Consider the listing below. Extract exactly the lines from the line containing "else match py_remove v L' with" to the line containing "is_ok finishing.1 = true →", both included.

** MATERIAL FOR THE TASK follows **

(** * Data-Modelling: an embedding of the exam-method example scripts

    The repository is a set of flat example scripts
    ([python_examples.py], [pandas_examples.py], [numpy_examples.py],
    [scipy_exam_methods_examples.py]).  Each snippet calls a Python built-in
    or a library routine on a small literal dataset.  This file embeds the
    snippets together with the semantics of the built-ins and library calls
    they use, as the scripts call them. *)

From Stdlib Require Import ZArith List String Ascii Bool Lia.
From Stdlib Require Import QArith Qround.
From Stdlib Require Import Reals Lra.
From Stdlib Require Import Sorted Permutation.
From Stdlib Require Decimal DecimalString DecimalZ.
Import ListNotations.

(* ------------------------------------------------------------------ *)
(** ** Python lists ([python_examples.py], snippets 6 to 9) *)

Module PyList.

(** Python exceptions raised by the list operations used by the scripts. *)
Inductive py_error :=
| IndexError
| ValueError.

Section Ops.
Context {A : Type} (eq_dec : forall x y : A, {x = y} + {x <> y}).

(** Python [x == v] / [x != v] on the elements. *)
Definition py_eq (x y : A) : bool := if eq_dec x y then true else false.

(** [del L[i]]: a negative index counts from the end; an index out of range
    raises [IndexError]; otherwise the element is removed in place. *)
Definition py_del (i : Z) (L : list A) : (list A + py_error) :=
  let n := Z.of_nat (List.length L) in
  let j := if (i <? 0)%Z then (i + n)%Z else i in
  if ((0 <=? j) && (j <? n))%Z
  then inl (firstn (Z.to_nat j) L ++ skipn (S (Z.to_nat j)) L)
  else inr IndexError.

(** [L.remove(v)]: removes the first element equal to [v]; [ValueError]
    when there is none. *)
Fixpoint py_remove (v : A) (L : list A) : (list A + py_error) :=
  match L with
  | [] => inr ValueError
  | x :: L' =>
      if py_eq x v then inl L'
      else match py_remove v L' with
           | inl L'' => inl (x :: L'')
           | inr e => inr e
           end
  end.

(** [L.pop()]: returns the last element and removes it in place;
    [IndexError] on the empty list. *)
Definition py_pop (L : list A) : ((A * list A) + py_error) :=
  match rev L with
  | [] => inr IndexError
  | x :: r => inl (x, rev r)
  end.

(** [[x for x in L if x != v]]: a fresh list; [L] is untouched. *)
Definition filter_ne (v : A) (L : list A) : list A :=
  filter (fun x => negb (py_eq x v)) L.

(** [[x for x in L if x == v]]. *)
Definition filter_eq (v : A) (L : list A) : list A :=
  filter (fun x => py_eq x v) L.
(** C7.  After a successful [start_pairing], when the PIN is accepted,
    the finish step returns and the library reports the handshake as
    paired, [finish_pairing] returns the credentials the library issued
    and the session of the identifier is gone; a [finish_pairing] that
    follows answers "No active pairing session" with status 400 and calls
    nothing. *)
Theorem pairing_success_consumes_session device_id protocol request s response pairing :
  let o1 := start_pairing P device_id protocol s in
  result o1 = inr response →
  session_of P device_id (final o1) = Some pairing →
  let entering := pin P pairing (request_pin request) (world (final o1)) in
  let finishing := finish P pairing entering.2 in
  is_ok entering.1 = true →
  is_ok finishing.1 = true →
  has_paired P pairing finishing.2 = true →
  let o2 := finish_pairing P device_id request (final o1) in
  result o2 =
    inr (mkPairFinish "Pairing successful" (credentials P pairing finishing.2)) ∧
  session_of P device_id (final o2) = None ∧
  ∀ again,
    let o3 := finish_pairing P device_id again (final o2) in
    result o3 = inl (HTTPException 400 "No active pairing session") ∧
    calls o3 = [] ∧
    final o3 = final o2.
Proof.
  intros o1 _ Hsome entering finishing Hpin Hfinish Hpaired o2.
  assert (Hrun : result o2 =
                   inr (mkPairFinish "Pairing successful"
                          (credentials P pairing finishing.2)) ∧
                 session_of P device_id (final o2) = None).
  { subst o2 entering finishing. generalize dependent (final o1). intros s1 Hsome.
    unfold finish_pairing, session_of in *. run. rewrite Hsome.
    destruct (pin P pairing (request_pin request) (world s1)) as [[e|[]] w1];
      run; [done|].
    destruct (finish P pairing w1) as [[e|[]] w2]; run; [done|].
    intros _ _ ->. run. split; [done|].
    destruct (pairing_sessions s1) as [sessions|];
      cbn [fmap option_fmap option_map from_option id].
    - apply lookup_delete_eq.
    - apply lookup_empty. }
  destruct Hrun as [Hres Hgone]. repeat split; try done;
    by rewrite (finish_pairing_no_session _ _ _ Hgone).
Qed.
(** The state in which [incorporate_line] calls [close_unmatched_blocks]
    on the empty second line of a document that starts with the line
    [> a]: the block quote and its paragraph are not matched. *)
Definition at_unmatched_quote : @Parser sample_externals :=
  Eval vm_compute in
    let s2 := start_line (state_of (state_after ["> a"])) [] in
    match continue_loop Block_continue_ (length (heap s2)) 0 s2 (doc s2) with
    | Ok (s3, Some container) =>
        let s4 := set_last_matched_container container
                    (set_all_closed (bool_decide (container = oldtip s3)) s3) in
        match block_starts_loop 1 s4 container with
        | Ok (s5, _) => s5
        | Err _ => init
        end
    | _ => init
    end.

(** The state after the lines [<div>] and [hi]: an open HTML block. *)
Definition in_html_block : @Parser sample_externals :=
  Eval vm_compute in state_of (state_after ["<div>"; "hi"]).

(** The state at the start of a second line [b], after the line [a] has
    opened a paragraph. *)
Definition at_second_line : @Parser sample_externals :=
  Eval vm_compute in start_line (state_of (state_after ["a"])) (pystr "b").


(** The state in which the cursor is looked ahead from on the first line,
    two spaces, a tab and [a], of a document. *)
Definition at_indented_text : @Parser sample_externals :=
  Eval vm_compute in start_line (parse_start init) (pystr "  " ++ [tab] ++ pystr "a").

** End of MATERIAL FOR THE TASK **
** MATERIAL FOR THE TASK follows **

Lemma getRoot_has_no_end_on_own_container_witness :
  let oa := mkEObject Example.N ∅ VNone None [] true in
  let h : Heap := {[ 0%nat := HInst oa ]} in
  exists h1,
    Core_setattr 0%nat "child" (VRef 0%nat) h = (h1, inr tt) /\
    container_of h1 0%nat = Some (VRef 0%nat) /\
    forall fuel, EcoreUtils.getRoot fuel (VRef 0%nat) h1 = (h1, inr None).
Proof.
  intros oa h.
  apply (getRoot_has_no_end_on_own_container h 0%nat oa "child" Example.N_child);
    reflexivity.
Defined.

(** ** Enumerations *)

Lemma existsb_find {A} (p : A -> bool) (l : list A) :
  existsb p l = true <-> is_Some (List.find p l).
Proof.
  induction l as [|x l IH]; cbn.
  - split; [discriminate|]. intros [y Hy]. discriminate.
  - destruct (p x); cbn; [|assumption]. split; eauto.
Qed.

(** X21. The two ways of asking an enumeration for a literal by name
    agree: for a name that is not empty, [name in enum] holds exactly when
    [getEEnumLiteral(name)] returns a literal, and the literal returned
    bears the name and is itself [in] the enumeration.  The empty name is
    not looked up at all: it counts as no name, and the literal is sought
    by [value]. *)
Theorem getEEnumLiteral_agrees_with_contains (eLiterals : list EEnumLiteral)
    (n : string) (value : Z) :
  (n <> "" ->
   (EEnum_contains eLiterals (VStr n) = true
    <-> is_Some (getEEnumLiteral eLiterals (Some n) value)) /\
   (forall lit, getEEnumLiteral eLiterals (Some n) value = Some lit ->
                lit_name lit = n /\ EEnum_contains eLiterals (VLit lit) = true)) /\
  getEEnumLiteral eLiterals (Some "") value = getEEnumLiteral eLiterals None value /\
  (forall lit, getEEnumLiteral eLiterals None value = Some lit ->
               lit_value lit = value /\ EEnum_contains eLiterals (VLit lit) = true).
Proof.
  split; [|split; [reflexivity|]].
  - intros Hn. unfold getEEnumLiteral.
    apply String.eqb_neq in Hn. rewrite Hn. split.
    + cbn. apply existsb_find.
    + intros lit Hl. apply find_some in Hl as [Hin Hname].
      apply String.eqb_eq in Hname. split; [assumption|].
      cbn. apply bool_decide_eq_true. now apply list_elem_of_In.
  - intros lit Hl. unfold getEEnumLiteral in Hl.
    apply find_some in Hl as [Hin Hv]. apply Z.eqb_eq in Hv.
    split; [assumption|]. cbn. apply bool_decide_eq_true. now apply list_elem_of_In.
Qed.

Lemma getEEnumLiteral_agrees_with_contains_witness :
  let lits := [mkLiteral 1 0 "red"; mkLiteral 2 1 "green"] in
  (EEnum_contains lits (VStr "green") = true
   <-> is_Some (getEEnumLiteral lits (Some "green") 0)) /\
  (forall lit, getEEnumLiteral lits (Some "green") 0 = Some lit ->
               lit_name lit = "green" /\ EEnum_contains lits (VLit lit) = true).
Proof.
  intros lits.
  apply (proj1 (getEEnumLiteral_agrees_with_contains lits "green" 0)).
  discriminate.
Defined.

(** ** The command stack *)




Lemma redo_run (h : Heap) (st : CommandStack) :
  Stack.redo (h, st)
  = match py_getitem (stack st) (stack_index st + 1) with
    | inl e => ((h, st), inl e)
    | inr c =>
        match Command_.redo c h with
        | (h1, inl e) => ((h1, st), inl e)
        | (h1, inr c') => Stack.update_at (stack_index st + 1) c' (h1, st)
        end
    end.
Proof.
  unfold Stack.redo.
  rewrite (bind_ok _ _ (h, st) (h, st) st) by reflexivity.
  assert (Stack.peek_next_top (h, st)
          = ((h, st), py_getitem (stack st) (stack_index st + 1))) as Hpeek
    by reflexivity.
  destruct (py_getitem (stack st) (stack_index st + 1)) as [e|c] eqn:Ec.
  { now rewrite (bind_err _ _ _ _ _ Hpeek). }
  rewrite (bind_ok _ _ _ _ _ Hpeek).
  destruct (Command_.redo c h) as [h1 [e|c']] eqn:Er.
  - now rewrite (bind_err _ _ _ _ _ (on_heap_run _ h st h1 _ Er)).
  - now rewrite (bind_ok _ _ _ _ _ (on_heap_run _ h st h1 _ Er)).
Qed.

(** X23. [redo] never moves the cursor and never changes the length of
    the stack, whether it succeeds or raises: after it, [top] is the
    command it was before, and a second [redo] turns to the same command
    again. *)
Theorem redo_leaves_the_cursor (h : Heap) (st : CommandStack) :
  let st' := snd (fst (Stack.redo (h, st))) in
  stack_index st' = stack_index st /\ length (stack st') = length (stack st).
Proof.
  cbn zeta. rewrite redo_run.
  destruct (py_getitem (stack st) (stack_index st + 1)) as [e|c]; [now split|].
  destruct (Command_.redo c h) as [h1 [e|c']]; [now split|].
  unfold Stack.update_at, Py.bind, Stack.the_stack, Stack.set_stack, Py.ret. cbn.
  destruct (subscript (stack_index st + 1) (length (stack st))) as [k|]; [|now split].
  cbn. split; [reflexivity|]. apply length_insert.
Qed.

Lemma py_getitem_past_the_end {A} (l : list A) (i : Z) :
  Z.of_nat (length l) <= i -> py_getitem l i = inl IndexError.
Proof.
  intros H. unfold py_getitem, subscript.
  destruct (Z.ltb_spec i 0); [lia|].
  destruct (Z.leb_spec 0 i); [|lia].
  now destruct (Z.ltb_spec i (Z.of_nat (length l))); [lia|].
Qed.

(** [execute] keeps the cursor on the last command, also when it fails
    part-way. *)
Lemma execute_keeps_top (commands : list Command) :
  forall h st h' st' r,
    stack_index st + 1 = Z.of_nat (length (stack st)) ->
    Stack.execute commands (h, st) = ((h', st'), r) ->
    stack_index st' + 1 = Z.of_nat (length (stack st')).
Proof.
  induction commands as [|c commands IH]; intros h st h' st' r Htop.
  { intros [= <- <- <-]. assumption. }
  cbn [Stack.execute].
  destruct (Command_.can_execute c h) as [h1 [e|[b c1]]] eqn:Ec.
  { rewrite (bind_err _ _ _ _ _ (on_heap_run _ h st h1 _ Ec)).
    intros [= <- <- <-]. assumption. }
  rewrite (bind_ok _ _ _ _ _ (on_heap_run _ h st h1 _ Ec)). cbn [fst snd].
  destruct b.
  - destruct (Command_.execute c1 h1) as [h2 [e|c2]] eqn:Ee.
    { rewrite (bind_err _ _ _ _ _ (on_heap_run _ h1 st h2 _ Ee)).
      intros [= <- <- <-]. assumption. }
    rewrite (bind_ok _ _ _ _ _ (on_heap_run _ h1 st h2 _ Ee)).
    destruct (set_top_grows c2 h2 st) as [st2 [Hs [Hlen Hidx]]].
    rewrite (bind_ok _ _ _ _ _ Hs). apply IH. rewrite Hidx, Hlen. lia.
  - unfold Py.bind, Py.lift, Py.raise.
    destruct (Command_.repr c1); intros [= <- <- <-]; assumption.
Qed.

** End of MATERIAL FOR THE TASK **

§ **OUTPUT BELOW**:
      else match py_remove v L' with
           | inl L'' => inl (x :: L'')
           | inr e => inr e
           end
  end.

(** [L.pop()]: returns the last element and removes it in place;
    [IndexError] on the empty list. *)
Definition py_pop (L : list A) : ((A * list A) + py_error) :=
  match rev L with
  | [] => inr IndexError
  | x :: r => inl (x, rev r)
  end.

(** [[x for x in L if x != v]]: a fresh list; [L] is untouched. *)
Definition filter_ne (v : A) (L : list A) : list A :=
  filter (fun x => negb (py_eq x v)) L.

(** [[x for x in L if x == v]]. *)
Definition filter_eq (v : A) (L : list A) : list A :=
  filter (fun x => py_eq x v) L.
(** C7.  After a successful [start_pairing], when the PIN is accepted,
    the finish step returns and the library reports the handshake as
    paired, [finish_pairing] returns the credentials the library issued
    and the session of the identifier is gone; a [finish_pairing] that
    follows answers "No active pairing session" with status 400 and calls
    nothing. *)
Theorem pairing_success_consumes_session device_id protocol request s response pairing :
  let o1 := start_pairing P device_id protocol s in
  result o1 = inr response →
  session_of P device_id (final o1) = Some pairing →
  let entering := pin P pairing (request_pin request) (world (final o1)) in
  let finishing := finish P pairing entering.2 in
  is_ok entering.1 = true →
  is_ok finishing.1 = true →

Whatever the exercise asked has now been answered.